_WORK REQUIRED_: In the records that follow, show each line where the word "Target" is present.

_MATERIAL FOR THIS TASK_:
====================

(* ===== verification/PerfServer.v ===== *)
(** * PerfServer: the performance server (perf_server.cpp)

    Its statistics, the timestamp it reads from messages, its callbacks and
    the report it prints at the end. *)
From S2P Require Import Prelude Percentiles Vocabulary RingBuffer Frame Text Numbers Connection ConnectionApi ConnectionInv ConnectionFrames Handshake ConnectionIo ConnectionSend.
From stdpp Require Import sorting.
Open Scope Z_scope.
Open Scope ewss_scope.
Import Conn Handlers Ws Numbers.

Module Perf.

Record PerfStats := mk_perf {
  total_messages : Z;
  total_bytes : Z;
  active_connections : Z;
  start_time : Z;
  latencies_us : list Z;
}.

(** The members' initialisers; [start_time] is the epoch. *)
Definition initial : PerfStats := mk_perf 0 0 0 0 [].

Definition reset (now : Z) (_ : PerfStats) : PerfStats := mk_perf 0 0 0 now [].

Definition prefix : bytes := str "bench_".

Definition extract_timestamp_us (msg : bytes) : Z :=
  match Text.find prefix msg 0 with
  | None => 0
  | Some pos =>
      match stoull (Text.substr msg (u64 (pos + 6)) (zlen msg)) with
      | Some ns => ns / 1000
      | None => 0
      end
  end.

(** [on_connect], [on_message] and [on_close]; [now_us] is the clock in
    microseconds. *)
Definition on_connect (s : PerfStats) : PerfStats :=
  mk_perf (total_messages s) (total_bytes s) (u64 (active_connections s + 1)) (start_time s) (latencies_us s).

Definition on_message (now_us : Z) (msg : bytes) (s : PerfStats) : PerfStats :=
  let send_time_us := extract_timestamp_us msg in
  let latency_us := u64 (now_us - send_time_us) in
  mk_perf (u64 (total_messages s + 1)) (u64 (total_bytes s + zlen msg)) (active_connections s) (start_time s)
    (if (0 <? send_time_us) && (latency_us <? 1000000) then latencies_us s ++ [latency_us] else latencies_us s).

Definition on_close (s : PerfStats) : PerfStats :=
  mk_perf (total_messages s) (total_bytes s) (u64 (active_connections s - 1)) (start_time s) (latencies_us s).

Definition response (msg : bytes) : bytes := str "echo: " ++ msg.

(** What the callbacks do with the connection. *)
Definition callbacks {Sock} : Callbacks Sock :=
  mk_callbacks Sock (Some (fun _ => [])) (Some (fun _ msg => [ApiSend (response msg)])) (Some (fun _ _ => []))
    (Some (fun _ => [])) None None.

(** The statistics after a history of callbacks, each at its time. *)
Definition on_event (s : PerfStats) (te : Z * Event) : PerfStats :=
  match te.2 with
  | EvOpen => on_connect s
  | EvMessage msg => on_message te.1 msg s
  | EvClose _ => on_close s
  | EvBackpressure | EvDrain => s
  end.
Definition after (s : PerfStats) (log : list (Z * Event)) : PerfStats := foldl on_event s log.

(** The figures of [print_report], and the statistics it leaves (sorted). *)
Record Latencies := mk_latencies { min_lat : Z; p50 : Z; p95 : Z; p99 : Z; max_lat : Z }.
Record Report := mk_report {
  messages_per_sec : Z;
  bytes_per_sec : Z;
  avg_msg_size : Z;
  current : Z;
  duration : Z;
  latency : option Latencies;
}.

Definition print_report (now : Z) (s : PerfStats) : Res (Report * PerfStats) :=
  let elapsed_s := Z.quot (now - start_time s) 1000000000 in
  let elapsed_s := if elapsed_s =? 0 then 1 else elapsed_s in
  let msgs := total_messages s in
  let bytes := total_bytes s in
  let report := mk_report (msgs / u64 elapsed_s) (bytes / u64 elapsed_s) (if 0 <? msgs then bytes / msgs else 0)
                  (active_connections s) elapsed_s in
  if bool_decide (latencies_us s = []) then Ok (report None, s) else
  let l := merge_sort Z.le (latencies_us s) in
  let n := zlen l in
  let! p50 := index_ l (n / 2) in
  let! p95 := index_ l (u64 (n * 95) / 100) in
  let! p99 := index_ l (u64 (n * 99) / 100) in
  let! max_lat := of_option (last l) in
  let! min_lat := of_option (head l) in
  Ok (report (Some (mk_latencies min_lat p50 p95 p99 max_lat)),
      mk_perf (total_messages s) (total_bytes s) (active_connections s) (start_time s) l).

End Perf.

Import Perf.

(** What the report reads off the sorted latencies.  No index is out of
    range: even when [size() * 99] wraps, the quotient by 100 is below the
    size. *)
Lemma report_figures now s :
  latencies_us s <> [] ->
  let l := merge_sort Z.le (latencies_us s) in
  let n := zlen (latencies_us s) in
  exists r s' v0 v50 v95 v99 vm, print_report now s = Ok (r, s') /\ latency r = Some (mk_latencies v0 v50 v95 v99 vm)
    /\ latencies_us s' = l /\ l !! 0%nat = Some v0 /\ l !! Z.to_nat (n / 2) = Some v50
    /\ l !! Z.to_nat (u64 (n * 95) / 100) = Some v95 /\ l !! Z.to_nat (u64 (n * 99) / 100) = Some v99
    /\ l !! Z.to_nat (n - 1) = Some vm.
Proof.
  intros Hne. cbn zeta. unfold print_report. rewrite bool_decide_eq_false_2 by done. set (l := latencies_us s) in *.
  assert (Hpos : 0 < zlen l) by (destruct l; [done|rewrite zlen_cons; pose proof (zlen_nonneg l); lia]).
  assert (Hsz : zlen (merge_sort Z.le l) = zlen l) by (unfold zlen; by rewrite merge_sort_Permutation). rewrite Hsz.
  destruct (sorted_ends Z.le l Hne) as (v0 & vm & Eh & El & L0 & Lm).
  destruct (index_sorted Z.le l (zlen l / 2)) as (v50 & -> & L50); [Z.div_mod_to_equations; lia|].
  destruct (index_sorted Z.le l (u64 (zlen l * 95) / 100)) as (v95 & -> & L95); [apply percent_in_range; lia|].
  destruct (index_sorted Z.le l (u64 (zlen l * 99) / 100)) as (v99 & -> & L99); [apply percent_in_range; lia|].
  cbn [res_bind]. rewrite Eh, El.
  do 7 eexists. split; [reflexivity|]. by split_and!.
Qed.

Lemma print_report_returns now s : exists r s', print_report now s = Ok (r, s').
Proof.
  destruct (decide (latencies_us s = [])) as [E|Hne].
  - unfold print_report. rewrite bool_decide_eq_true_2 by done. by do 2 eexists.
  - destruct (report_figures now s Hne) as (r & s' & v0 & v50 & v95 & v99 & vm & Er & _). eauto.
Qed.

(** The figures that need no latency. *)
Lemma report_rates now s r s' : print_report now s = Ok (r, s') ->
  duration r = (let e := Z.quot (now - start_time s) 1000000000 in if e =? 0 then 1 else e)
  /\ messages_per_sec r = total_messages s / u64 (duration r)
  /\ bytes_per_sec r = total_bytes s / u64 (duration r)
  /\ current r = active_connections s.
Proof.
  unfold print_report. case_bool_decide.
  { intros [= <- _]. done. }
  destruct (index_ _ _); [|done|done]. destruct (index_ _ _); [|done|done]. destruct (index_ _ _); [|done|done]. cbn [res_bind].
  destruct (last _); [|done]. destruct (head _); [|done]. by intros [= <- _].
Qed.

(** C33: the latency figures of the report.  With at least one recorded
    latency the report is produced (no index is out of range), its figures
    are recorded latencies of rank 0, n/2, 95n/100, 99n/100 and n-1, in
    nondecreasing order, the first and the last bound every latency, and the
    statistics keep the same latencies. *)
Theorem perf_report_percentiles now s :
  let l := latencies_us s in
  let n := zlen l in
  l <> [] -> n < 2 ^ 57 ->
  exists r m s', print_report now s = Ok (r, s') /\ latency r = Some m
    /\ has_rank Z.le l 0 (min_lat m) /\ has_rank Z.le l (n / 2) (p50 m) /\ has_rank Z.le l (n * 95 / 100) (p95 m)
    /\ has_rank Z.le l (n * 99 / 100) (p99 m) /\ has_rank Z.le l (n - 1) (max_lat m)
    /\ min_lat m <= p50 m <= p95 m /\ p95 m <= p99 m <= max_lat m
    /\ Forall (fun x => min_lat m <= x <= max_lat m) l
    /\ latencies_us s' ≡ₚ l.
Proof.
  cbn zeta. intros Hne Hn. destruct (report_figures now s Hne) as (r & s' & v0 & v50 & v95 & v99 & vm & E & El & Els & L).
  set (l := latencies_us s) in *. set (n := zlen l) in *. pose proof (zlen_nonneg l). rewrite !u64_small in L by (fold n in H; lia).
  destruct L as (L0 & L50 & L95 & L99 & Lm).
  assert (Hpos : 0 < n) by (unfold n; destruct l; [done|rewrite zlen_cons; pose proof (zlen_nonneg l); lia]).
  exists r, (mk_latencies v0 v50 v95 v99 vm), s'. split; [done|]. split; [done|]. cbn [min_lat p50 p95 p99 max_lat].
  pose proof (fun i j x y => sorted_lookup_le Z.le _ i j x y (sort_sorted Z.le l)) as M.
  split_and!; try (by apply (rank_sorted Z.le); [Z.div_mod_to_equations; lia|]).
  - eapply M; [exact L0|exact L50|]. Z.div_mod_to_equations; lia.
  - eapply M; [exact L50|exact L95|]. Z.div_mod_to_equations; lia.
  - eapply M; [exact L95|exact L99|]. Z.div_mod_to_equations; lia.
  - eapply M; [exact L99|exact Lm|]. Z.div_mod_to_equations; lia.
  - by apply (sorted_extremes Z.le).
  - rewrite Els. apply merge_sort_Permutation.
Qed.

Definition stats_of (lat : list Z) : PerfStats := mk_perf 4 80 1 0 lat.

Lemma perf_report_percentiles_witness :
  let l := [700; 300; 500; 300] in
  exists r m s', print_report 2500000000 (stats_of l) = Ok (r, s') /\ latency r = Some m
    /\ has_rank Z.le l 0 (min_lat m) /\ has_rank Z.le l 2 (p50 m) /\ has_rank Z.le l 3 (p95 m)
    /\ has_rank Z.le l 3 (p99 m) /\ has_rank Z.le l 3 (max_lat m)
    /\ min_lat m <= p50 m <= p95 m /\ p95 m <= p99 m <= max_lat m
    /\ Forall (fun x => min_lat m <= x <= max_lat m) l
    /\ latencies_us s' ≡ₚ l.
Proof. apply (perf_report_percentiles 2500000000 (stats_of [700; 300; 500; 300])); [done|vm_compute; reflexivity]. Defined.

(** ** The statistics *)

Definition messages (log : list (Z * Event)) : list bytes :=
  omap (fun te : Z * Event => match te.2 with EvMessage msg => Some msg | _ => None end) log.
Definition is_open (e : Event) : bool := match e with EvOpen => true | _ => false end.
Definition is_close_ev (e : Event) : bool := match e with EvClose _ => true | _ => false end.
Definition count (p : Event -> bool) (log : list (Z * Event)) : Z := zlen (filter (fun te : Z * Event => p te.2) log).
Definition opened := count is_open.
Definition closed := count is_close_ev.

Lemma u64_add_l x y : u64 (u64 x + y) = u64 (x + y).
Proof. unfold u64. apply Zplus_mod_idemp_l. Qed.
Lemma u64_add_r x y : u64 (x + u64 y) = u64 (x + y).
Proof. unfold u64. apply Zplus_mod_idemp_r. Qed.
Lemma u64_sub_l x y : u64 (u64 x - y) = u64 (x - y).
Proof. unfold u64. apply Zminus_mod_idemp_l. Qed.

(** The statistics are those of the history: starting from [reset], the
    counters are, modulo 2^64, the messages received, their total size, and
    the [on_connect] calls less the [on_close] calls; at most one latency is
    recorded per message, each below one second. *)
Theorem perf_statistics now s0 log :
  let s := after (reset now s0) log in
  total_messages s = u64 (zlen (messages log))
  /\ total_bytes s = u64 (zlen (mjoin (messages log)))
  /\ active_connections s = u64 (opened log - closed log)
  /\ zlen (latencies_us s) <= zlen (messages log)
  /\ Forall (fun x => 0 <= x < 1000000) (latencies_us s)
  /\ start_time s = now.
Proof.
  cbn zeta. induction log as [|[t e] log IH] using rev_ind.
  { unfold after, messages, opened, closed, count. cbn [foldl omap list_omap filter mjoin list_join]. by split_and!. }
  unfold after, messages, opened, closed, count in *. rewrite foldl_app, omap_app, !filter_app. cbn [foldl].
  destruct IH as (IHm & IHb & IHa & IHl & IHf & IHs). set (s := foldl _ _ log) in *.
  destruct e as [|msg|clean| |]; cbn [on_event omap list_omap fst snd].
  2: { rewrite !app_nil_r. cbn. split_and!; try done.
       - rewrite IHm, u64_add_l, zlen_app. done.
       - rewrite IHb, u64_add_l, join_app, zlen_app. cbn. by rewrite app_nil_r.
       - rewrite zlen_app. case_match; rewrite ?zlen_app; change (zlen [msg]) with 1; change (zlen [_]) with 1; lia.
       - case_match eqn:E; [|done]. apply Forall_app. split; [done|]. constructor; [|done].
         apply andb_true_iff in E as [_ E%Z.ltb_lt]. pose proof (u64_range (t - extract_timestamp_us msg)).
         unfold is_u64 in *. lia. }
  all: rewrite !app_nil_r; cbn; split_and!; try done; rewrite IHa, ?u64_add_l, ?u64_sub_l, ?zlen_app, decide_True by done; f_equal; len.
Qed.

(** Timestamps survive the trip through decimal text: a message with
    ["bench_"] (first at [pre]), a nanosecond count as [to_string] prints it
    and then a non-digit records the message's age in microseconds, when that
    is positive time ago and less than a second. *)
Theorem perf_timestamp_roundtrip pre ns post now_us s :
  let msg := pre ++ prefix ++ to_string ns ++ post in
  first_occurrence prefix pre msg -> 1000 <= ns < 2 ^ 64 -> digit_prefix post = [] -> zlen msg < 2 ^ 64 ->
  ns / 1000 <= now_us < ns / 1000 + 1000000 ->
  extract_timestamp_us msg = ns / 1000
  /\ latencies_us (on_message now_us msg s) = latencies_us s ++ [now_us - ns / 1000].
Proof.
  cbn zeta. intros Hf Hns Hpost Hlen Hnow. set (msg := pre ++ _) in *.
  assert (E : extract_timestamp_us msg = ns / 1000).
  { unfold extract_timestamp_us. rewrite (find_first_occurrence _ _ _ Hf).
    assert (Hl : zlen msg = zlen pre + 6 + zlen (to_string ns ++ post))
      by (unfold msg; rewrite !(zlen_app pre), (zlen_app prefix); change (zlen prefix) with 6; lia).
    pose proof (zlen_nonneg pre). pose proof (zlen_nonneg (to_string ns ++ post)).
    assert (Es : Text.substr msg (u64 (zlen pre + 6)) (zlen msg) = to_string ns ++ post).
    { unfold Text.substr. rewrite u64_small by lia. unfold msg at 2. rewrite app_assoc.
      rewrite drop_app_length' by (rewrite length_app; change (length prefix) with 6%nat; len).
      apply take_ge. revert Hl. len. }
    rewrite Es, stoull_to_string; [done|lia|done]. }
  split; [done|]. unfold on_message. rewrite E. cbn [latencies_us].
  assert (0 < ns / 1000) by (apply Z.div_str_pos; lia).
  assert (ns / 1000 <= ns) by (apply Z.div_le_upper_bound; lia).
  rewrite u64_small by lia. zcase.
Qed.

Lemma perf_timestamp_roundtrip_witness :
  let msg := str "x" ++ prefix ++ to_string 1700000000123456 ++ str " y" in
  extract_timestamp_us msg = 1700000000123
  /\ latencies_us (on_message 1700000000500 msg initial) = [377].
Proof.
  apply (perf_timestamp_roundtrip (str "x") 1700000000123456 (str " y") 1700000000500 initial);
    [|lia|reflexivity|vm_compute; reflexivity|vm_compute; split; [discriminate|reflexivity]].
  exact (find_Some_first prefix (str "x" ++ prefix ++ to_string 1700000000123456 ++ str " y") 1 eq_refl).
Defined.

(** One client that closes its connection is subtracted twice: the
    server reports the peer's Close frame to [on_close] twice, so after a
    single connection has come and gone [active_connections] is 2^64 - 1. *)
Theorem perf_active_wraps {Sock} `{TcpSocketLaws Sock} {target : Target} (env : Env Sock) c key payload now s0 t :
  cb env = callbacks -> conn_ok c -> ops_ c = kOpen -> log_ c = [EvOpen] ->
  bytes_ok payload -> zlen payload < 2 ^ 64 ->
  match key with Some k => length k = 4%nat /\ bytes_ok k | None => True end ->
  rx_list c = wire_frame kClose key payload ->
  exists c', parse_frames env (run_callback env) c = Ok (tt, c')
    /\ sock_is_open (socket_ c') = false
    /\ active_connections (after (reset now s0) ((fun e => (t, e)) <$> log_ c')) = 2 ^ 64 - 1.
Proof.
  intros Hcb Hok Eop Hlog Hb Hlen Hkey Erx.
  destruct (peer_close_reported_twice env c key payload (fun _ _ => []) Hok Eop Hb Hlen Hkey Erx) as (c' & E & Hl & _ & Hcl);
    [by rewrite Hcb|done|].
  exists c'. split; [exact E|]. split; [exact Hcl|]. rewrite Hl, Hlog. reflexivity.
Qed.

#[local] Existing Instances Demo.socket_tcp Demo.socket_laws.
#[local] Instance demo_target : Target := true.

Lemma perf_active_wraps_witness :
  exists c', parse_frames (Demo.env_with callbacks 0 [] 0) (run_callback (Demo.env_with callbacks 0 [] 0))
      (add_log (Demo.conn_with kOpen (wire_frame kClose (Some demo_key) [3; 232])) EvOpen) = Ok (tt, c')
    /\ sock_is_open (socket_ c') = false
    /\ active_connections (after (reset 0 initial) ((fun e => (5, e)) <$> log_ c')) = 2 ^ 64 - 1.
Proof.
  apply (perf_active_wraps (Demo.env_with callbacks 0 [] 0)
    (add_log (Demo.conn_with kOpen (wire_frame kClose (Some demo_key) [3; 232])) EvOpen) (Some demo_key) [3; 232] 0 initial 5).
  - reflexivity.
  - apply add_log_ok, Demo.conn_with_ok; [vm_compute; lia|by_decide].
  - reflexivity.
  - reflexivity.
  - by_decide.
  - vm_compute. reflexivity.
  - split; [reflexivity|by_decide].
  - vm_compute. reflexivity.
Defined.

====================

_WRITTEN ANSWER_:
Theorem perf_active_wraps {Sock} `{TcpSocketLaws Sock} {target : Target} (env : Env Sock) c key payload now s0 t :
#[local] Instance demo_target : Target := true.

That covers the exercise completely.